Justin Partyka Photography

Projects: Black Fen

Black fen they call it round here. Black — for the peaty soil; black — for the mood of the area, for its history and for its future.

— Mary Chamberlain, Fenwomen, 1975

Black Fen is an ongoing series of photographs exploring the mysterious flatlands of the Fens. To drive across this landscape feels like crossing a great sea. The road undulates from the ever-shifting land, tossing the car like a small boat. Occasionally an unpaved drove branches off providing access to a house, farm buildings or fields deep in the middle of the fen. The presence of water is constant. A complex network of dykes and drains criss-crosses the fields, the murky waters rising and falling as the fenland locks and pumping stations work to prevent the water from taking back the land. All around is an abundance of crops which fight for space with an encroaching wildness of weeds and bushes that grow thick and fast out of the fertile earth.
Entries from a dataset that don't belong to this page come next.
(** X5.  [set(x, y, z)] and assignment of a scalar leave the receiver
    as the three-argument constructor would build it (in the register
    classes the padding lane is zeroed), except that the insertion
    counter keeps its value; assignment of a vector takes the source's
    components (in the register classes its whole register, padding
    lane included) and likewise keeps the receiver's counter.  None of
    them reports anything.  So a [set] between [v << a] and the two
    continuations does not end the insertion: the continuations still
    store into y and z, over what [set] wrote there. *)
Theorem set_and_assignment_keep_counter
  (v other : Vector3_reg.vector3_reg)
  (vf otherf : Vector3f_simd.vector3f_simd)
  (vd otherd : Vector3d_simd.vector3d_simd) (a b c : spec_float) :
  (Method.call (Vector3_reg.set a b c) v =
     (tt, Method.mkState (Vector3_reg.mk a b c (Vector3_reg.been_inserted v)) []) /\
   Method.call (Vector3_reg.op_assign_scalar a) v =
     (tt, Method.mkState (Vector3_reg.mk a a a (Vector3_reg.been_inserted v)) []) /\
   Method.call (Vector3_reg.op_assign other) v =
     (tt, Method.mkState
            (Vector3_reg.mk (Vector3_reg.x other) (Vector3_reg.y other)
               (Vector3_reg.z other) (Vector3_reg.been_inserted v)) [])) /\
  (Method.call (Vector3f_simd.set a b c) vf =
     (tt, Method.mkState
            (Vector3f_simd.mk (Simd.mk4 a b c Elt.zero)
               (Vector3f_simd.been_inserted vf)) []) /\
   Method.call (Vector3f_simd.op_assign_scalar a) vf =
     (tt, Method.mkState
            (Vector3f_simd.mk (Simd.mk4 a a a Elt.zero)
               (Vector3f_simd.been_inserted vf)) []) /\
   Method.call (Vector3f_simd.op_assign otherf) vf =
     (tt, Method.mkState
            (Vector3f_simd.mk (Vector3f_simd.mmvalue otherf)
               (Vector3f_simd.been_inserted vf)) [])) /\
  (Method.call (Vector3d_simd.set a b c) vd =
     (tt, Method.mkState
            (Vector3d_simd.mk (Simd.mk4 a b c Elt.zero)
               (Vector3d_simd.been_inserted vd)) []) /\
   Method.call (Vector3d_simd.op_assign_scalar a) vd =
     (tt, Method.mkState
            (Vector3d_simd.mk (Simd.mk4 a a a Elt.zero)
               (Vector3d_simd.been_inserted vd)) []) /\
   Method.call (Vector3d_simd.op_assign otherd) vd =
     (tt, Method.mkState
            (Vector3d_simd.mk (Vector3d_simd.mmvalue otherd)
               (Vector3d_simd.been_inserted vd)) [])) /\
  (forall p q r : spec_float,
     Method.call (Vector3_reg.op_shl a ;; Vector3_reg.set p q r ;;
                  Vector3_reg.op_comma b ;; Vector3_reg.op_comma c)%method v =
       (tt, Method.mkState (Vector3_reg.mk p b c 3) []) /\
     Method.call (Vector3f_simd.op_shl a ;; Vector3f_simd.set p q r ;;
                  Vector3f_simd.op_comma b ;; Vector3f_simd.op_comma c)%method vf =
       (tt, Method.mkState (Vector3f_simd.mk (Simd.mk4 p b c Elt.zero) 3) []) /\
     Method.call (Vector3d_simd.op_shl a ;; Vector3d_simd.set p q r ;;
                  Vector3d_simd.op_comma b ;; Vector3d_simd.op_comma c)%method vd =
       (tt, Method.mkState (Vector3d_simd.mk (Simd.mk4 p b c Elt.zero) 3) [])).
Proof.
  destruct v as [x0 y0 z0 n], vf as [[xf yf zf pf] nf], vd as [[xd yd zd pd] nd].
  repeat split.
Qed.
Once a place of swamps and marshes, this landscape exists because of the pioneering work of Cornelius Vermuyden and his fellow Dutch engineers, who in 1626 began draining the fens with the support of King Charles I. Today covering an area of almost 1,500 square miles in Eastern England, the Fens are one of the world's largest areas of reclaimed land.

(Justin has been photographing in the Fens since 2002. A number of photographs from this project come from a commission by the publisher Full Circle Editions and feature in the book Fenwomen.)